Re: [PATCH] x86: bring back rep movsq for user access on CPUs without ERMS

From: Linus Torvalds
Date: Tue Aug 29 2023 - 15:31:39 EST


On Mon, 28 Aug 2023 at 10:07, Mateusz Guzik <mjguzik@xxxxxxxxx> wrote:
>
> Hand-rolled mov loops executing in this case are quite pessimal compared
> to rep movsq for bigger sizes. While the upper limit depends on uarch,
> everyone is well south of 1KB AFAICS and sizes bigger than that are
> common. The problem can be easily remedied so do it.

Ok, looking at teh actual code now, and your patch is buggy.

> +.Llarge_movsq:
> + movq %rcx,%r8
> + movq %rcx,%rax
> + shrq $3,%rcx
> + andl $7,%eax
> +6: rep movsq
> + movl %eax,%ecx
> testl %ecx,%ecx
> jne .Lcopy_user_tail
> RET

The fixup code is very very broken:

> +/*
> + * Recovery after failed rep movsq
> + */
> +7: movq %r8,%rcx
> + jmp .Lcopy_user_tail
> +
> + _ASM_EXTABLE_UA( 6b, 7b)

That just copies the original value back into %rcx. That's not at all
ok. The "rep movsq" may have succeeded partially, and updated %rcx
(and %rsi/rdi) accordingly. You now will do the "tail" for entirely
too much, and returning the wrong return value.

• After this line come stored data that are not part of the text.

(** [{ ...m, reactions }] *)
Definition with_reactions (m : Message) (rs : list MessageReaction) : Message := {|
  id := id m; channel_id := channel_id m; direct_conversation_id := direct_conversation_id m;
  parent_message_id := parent_message_id m; body := body m;
  mention_user_ids := mention_user_ids m; edited_at := edited_at m; deleted_at := deleted_at m;
  pinned_at := pinned_at m; pinned_by_id := pinned_by_id m; created_at := created_at m;
  updated_at := updated_at m; mine := mine m; blocked := blocked m; reactions := rs;
  attachments := attachments m; read_receipts := read_receipts m;
  client_status := client_status m; client_error := client_error m;
  client_uploads := client_uploads m; reply_count := reply_count m; author := author m;
|}.

Section Ops.
Context (Date_parse : str → option Z).

(** [time || left.id - right.id], where [time] is [NaN] when a date is invalid. *)
Definition message_cmp (left right : Message) : Z :=
  match Date_parse (created_at left), Date_parse (created_at right) with
  | Some a, Some b => lex_cmp (a - b) (id left - id right)
  | _, _ => id left - id right
  end.

Definition sortMessages (messages : list Message) : list Message :=
  js_sort message_cmp messages.

(** [messages.map((m) => m.id === incoming.id ? { ...m, ...incoming } : m)] *)
Definition spread_in (messages : list Message) (incoming : Message) : list Message :=
  map_key id (id incoming) (λ m, spread m incoming) messages.

Definition without (messages : list Message) (i : Z) : list Message :=
  without_key id i messages.

Definition mergeMessageEvent (messages : list Message) (payload : MessageEvent)
    : list Message :=
  match event payload with
  | created =>
      if existsb (λ m, id m =? id (message payload)) messages
      then spread_in messages (message payload)
      else sortMessages (messages ++ [message payload])
  | deleted => without messages (id (message payload))
  | updated => spread_in messages (message payload)
  end.

Definition mergePinnedMessageEvent (messages : list Message) (payload : MessageEvent)
    : list Message :=
  let withoutMessage := without messages (id (message payload)) in
  match event payload, pinned_at (message payload) with
  | deleted, _ | _, None => withoutMessage
  | _, Some p => if truthy p then message payload :: withoutMessage else withoutMessage
  end.

Definition reconcileOptimistic (messages : list Message) (optimisticId : Z) (canonical : Message)
    : list Message :=
  sortMessages (List.filter (λ m, negb (id m =? optimisticId) && negb (id m =? id canonical))
                  messages ++ [canonical]).

Definition prependOlderMessages (current older : list Message) : list Message :=
  let ids := map id current in
  sortMessages (List.filter (λ m, negb (has ids (id m))) older ++ current).

End Ops.

Definition toggleOwnReaction (m : Message) (e : str) (user : Author) : Message :=
  match List.find (λ r, eqs (emoji r) e) (reactions m) with
  | None =>
      with_reactions m (reactions m ++
        [{| emoji := e; count := 1; reacted := true; users := [person_of user] |}])
  | Some selected =>
      if reacted selected then
        let c := Z.max 0 (count selected - 1) in
        with_reactions m
          (if c =? 0
           then List.filter (λ r, negb (eqs (emoji r) e)) (reactions m)
           else map (λ r, if eqs (emoji r) e
                          then {| emoji := emoji r; count := c; reacted := false;
                                  users := List.filter
                                    (λ p, negb (person_id p =? author_id user)) (users r) |}
                          else r) (reactions m))
      else
        with_reactions m
          (map (λ r, if eqs (emoji r) e
                     then {| emoji := emoji r; count := count r + 1; reacted := true;
                             users := if existsb (λ p, person_id p =? author_id user) (users r)
                                      then users r else users r ++ [person_of user] |}
                     else r) (reactions m))
  end.

(** ** The conversation as a map from identifiers *)

Section Refinement.
Context (Date_parse : str → option Z).

Abbreviation mergeMessageEvent := (mergeMessageEvent Date_parse).
Abbreviation cmp := (message_cmp Date_parse).

Definition dated (m : Message) : Prop := is_Some (Date_parse (created_at m)).

Lemma cmp_lex x y :
  dated x → dated y →
  cmp x y = lex_cmp (default 0 (Date_parse (created_at x)) - default 0 (Date_parse (created_at y)))
              (id x - id y).
Proof. unfold message_cmp. intros [a ->] [b ->]. done. Qed.

(** The messages of a conversation, in chronological order. *)
#[local] Instance message_timeline : Timeline Message := {|
  key := id; order := cmp; valid := dated;
  order_ok := lex_cmp_consistent _ (λ m, default 0 (Date_parse (created_at m))) id _ cmp_lex;
|}.

(** The array the screen shows, as a map from identifiers. *)
Abbreviation conversation l := (to_map (H:=message_timeline) l).

(** The abstract operations, on the map. *)
Definition spec_event (s : gmap Z Message) (ev : MessageEvent) : gmap Z Message :=
  let m := message ev in
  match event ev with
  | created => <[id m := match s !! id m with Some old => spread old m | None => m end]> s
  | updated => alter (λ old, spread old m) (id m) s
  | deleted => delete (id m) s
  end.

Definition spec_reconcile (s : gmap Z Message) (optimistic : Z) (canonical : Message) :=
  <[id canonical := canonical]> (delete optimistic s).

Definition spec_prepend (s : gmap Z Message) (older : list Message) : gmap Z Message :=
  s ∪ conversation older.

(** The operations of the screen, as one type. *)
Inductive op :=
| Event (ev : MessageEvent)
| Reconcile (optimistic : Z) (canonical : Message)
| Older (older : list Message).

Definition run_op (l : list Message) (o : op) : list Message :=
  match o with
  | Event ev => mergeMessageEvent l ev
  | Reconcile i c => reconcileOptimistic Date_parse l i c
  | Older older => prependOlderMessages Date_parse l older
  end.

Definition spec_op (s : gmap Z Message) (o : op) : gmap Z Message :=
  match o with
  | Event ev => spec_event s ev
  | Reconcile i c => spec_reconcile s i c
  | Older older => spec_prepend s older
  end.

(** What the server promises: dates parse, a page has no duplicates, and the
    creation time of a message does not change. *)
Definition op_ok (s : gmap Z Message) (o : op) : Prop :=
  match o with
  | Event ev => dated (message ev)
      ∧ ∀ old, s !! id (message ev) = Some old → created_at old = created_at (message ev)
  | Reconcile i c => dated c
  | Older older => NoDup (map id older) ∧ Forall dated older
  end.

(** *** Each operation implements its specification *)

(** A newer copy of a message takes the place of the older one. *)
Lemma spread_same_place m x :
  id x = id m → created_at x = created_at m → dated m → same_place x (spread x m).
Proof.
  intros Hi Hc Hd. split_and!; [simpl; congruence|done|]. intros z.
  unfold order, message_timeline, message_cmp. simpl. by rewrite Hi, Hc.
Qed.

Lemma spread_in_implements l m :
  wf l → dated m → (∀ x, to_map l !! id m = Some x → created_at x = created_at m) →
  implements (λ l, spread_in l m) (alter (λ old, spread old m) (id m)) l.
Proof.
  intros W Hd Hc. apply (map_key_implements (id m) (λ old, spread old m) l W). intros x Hx Hi.
  apply spread_same_place; [done| |done]. apply Hc, to_map_lookup; [apply W|done].
Qed.

Lemma merge_event_refines l ev :
  wf l → op_ok (to_map l) (Event ev) →
  wf (mergeMessageEvent l ev) ∧ to_map (mergeMessageEvent l ev) = spec_event (to_map l) ev.
Proof.
  intros W [Hd Hc]. unfold Mobile.mergeMessageEvent, spec_event. destruct (event ev).
  - destruct (existsb _ l) eqn:E.
    + apply existsb_key in E. destruct (spread_in_implements l (message ev)) as [W' M']; try done.
      split; [done|]. rewrite M'.
      destruct (to_map l !! id (message ev)) as [old|] eqn:L; [|by apply to_map_None in L].
      by rewrite <- (insert_id _ _ _ L) at 1; rewrite alter_insert_eq.
    + assert (Hn : id (message ev) ∉ map id l) by (intros Hin%existsb_key; congruence).
      pose proof (proj2 (to_map_None l (id (message ev))) Hn) as L. rewrite L.
      exact (append_fresh l (message ev) W Hd Hn).
  - by apply spread_in_implements.
  - exact (without_implements (id (message ev)) l W).
Qed.

Lemma run_op_refines l o :
  wf l → op_ok (to_map l) o → wf (run_op l o) ∧ to_map (run_op l o) = spec_op (to_map l) o.
Proof.
  intros W. destruct o as [ev|i c|older]; simpl.
  - by apply merge_event_refines.
  - intros Hd. exact (replace_append l i c W Hd).
  - intros [N F]. exact (prepend_new l older W N F).
Qed.

(** Sequences of operations that respect the server's promises. *)
Fixpoint ops_ok (s : gmap Z Message) (os : list op) : Prop :=
  match os with
  | [] => True
  | o :: r => op_ok s o ∧ ops_ok (spec_op s o) r
  end.

(** C2: The conversation screen refines a map from identifiers to messages: for
    every sequence of realtime events, reconciled optimistic sends and loaded
    older pages, the list stays free of duplicates and in chronological order,
    and it holds exactly the messages of the abstract conversation, where a
    created or updated event overwrites, a deletion removes, a confirmed send
    replaces its optimistic entry, and an older page never overrides a newer
    copy. *)
Theorem conversation_refines_map (l : list Message) (os : list op) :
  wf l → ops_ok (to_map l) os →
  wf (foldl run_op l os) ∧ to_map (foldl run_op l os) = foldl spec_op (to_map l) os.
Proof.
  revert l. induction os as [|o os IH]; intros l W; [done|].
  simpl. intros [Ho Hos]. destruct (run_op_refines l o W Ho) as [W' M'].
  rewrite <- M'. apply IH; [done|]. by rewrite M'.
Qed.

End Refinement.

(** *** A concrete conversation *)

(** A date parser that reads a number of seconds written in digits. *)
Definition sample_parse (s : str) : option Z :=
  match s with
  | [] => None
  | _ => Some (foldl (λ acc c, 10 * acc + Z.of_N (code c) - 48) 0 s)
  end.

In fact, if this then races with a mmap() in another thread, the user
copy might end up then succeeding for the part that used to fail, and
in that case it will possibly end up copying much more than asked for
and overrunning the buffers provided.

So all those games with %r8 are entirely bogus. There is no way that
"save the original length" can ever be relevant or correct.

Linus